Navigate to the top of your .Rmd document and find YAML section there. Just like with the options we passed in to manipulate R code block, YAML block also has key = value pairs, but instead they are separated by colon ( : ). Now let’s add table of content to our document, this will make it easier to navigate your page as well as give nice over view of the content our key is toc with value true or yes which one you prefer better.

 ---
 title: "Hello world"
 author: "Kirill"
 date: "13 July 2016"
 output:
   html_document:
     toc: true
 ---

Note that you need to bring html_document onto new line and indent it with two spaces. html_document is a value of output key. output can have other values e.g pdf_document, word_document. However html_document also becomes a key for toc value and toc becames a key for its own value.

Now that we have sort it initial YAML layout we can continue adding more options to style our HTML document. The other two useful options that I like to pass in are toc_depth and number_sections

 ---
 title: "Hello world"
 author: "Kirill"
 date: "13 July 2016"
 output:
   html_document:
     toc: true
     toc_depth: 4
     number_sections: yes
 ---

Most of those options are self explanatory. They best way to learn what each does, is to pass them in. Note that you can comment lines out inside YAML section with # symbol.

The last two options that can change your document apperance are theme and highlight. There are nubmer of different themes and highlight options. I suggest you find the one you like in your own time.

R slides - ioslides

As I mentioned in previous section, output has many options, one of which is ioslides_presentation. You can simple add

 ---
 output: ioslides_presentation
 ---

at the top of your document and your .Rmd files will be complied to slide presentation instead.

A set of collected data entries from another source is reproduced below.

(** * Request-authentication gate: exclusion matching and the Basic-Auth pipeline

    Shallow embedding of [api/v1/auth/auth.py] (class [Auth]) and
    [api/v1/auth/basic_auth.py] (class [BasicAuth]).

    - A Python [str] is a list of Unicode code points ([Z]).
    - A Python [bytes] is a list of octets ([Z] in [0, 256)).
    - A call that may raise returns a [result]: [Ret v] or [Raise e].
    - The standard-library calls the two classes make ([str.startswith],
      [str.endswith], [str.split], [base64.b64decode], [bytes.decode],
      [fnmatch.fnmatch]) are embedded from CPython 3.11. *)

From Stdlib Require Import ZArith List Bool Lia String Ascii Permutation.
Import ListNotations.
Local Open Scope Z_scope.

(* ================================================================== *)
(** ** Python values, strings and exceptions *)

Module Py.

(** [str]: the sequence of its code points. *)
Definition pystr := list Z.

(** [bytes]: the sequence of its octets. *)
Definition pybytes := list Z.

Definition octet (b : Z) : Prop := 0 <= b < 256.

(** A string literal of the source, as code points. *)
Definition lit (s : string) : pystr :=
  map (fun a => Z.of_N (N_of_ascii a)) (list_ascii_of_string s).

(** The objects a handler can be handed where a [str] is expected. *)
Inductive value : Type :=
| PyNone
| PyStr (s : pystr)
| PyInt (n : Z)
| PyBytes (b : pybytes).

(** [isinstance(v, str)] *)
Definition isinstance_str (v : value) : bool :=
  match v with PyStr _ => true | _ => false end.

(** The exceptions raised by the library calls of the pipeline.
    [binascii.Error] and [UnicodeDecodeError] are subclasses of
    [ValueError]; an [except] clause naming the two subclasses does not
    catch a plain [ValueError]. *)
Inductive exn : Type :=
| ValueError
| BinasciiError
| UnicodeDecodeError.

Inductive result (A : Type) : Type :=
| Ret (a : A)
| Raise (e : exn).
Arguments Ret {A} a.
Arguments Raise {A} e.

Definition bind {A B} (m : result A) (k : A -> result B) : result B :=
  match m with
  | Ret a => k a
  | Raise e => Raise e
  end.

(** [try: m  except (binascii.Error, UnicodeDecodeError): h] *)
Definition try_except {A} (m : result A) (h : result A) : result A :=
  match m with
  | Ret a => Ret a
  | Raise BinasciiError => h
  | Raise UnicodeDecodeError => h
  | Raise ValueError => Raise ValueError
  end.

Fixpoint str_eqb (a b : pystr) : bool :=
  match a, b with
  | [], [] => true
  | x :: a', y :: b' => (x =? y) && str_eqb a' b'
  | _, _ => false
  end.

(** [s.startswith(prefix)] *)
Fixpoint startswith (s prefix : pystr) {struct prefix} : bool :=
  match prefix, s with
  | [], _ => true
  | p :: prefix', c :: s' => (c =? p) && startswith s' prefix'
  | _ :: _, [] => false
  end.

(** [s.endswith(suffix)] *)
Definition endswith (s suffix : pystr) : bool :=
  startswith (rev s) (rev suffix).

(** [c in s] for a one-character [c]. *)
Definition contains (c : Z) (s : pystr) : bool :=
  existsb (Z.eqb c) s.
(** A cell whose only candidate is [v]: the visit clears [v] at every cell
    of its row, its column and its chunk, and goes no further. *)
Lemma simplifyCell_naked (c : GPos) (v : Z) (s : PassState L) :
  validPos c -> validValue v -> wfBoard (board s) ->
  flag (board s) c v = true ->
  (forall w, validValue w -> w <> v -> flag (board s) c w = false) ->
  exists ok s',
    simplifyCell ev c s = Ok (ok, s') /\ passStep s s'
    /\ forall q, validPos q -> peer c q -> flag (board s') q v = false.
Proof.
  intros Hc Hv Hwf Hon Hoff.
  destruct (cellCount_single (board s) c v Hv Hoff) as [Hcnt Hlast].
  rewrite Hon in Hcnt. simpl in Hcnt. specialize (Hlast Hon).
  destruct c as [x y]. destruct Hc as [Hx Hy]. cbn [getX getY] in Hx, Hy.
  assert (Hc : validPos (mkGPos x y)) by (split; assumption).
  unfold simplifyCell. cbn [getX getY].
  rewrite getCellInfoAt_spec, bind_Ok by assumption. cbn [fst snd].
  rewrite Hcnt, Hlast. cbn [Z.eqb Pos.eqb].
  destruct (eliminateRow_clears x y v s Hy Hv Hwf) as (s1 & E1 & S1 & R1).
  destruct (eliminateColumn_clears x y v s1 Hx Hv (proj1 S1)) as (s2 & E2 & S2 & R2).
  destruct (eliminateChunk_clears x y v s2 Hx Hy Hv (proj1 S2))
    as (s3 & E3 & S3 & R3).
  rewrite E1, bind_Ok, E2, bind_Ok, E3, bind_Ok.
  assert (S03 : passStep s s3)
    by (eapply passStep_trans; [eapply passStep_trans|]; eassumption).
  assert (Hclear : forall q, validPos q -> peer (mkGPos x y) q ->
                             flag (board s3) q v = false).
  { intros [qx qy] [Hqx Hqy] [Hne Hhouse]. cbn [getX getY] in *.
    destruct (Z.eq_dec qy y) as [->|Hny].
    - assert (qx <> x) by congruence.
      apply (passStep_off s2 s3 _ _ S3); [split; assumption | assumption |].
      apply (passStep_off s1 s2 _ _ S2); [split; assumption | assumption |].
      apply R1; assumption.
    - destruct (Z.eq_dec qx x) as [->|Hnx].
      + apply (passStep_off s2 s3 _ _ S3); [split; assumption | assumption |].
        apply R2; assumption.
      + destruct Hhouse as [H|[H|[Hcx Hcy]]]; [congruence | congruence |].
        cbn [getX getY] in Hcx, Hcy.
        apply R3; auto. unfold samePos.
        apply andb_false_iff. left. apply Z.eqb_neq. exact Hnx. }
  rewrite getCellInfoAt_spec, bind_Ok by assumption. cbn [fst snd].
  pose proof (passStep_count s s3 (mkGPos x y) S03 Hc) as Hle.
  pose proof (cellCount_range (board s3) (mkGPos x y)) as Hr.
  destruct (Z.eqb_spec (cellCount (board s3) (mkGPos x y)) 0) as [E0|N0].
  { eexists _, _. split; [reflexivity|]. split; [|exact Hclear].
    eapply passStep_trans; [exact S03 | apply notify_step, (proj1 S03)]. }
  destruct (Z.eqb_spec (cellCount (board s3) (mkGPos x y)) 1) as [E1'|N1'];
    [|lia].
  eexists _, _. split; [reflexivity|]. split; [exact S03 | exact Hclear].
Qed.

Another options is select presentation options when you were opening R markdown file. Either way you’ll notice YAML header reflects your selected output type. Let’s open new R markdown document and let’s select presentation instead and let’s select HTML (ioslides) option there. You can still save your files as .Rmd, and then press the the Knit HTML button.

The syntax for the document is more or less the same, expcept ## is now used to mark new slide.

Extras

This is mainly to talk about Rnotebook and give you some extra tips about it. Hopefully this will grow into section of it own in the near future.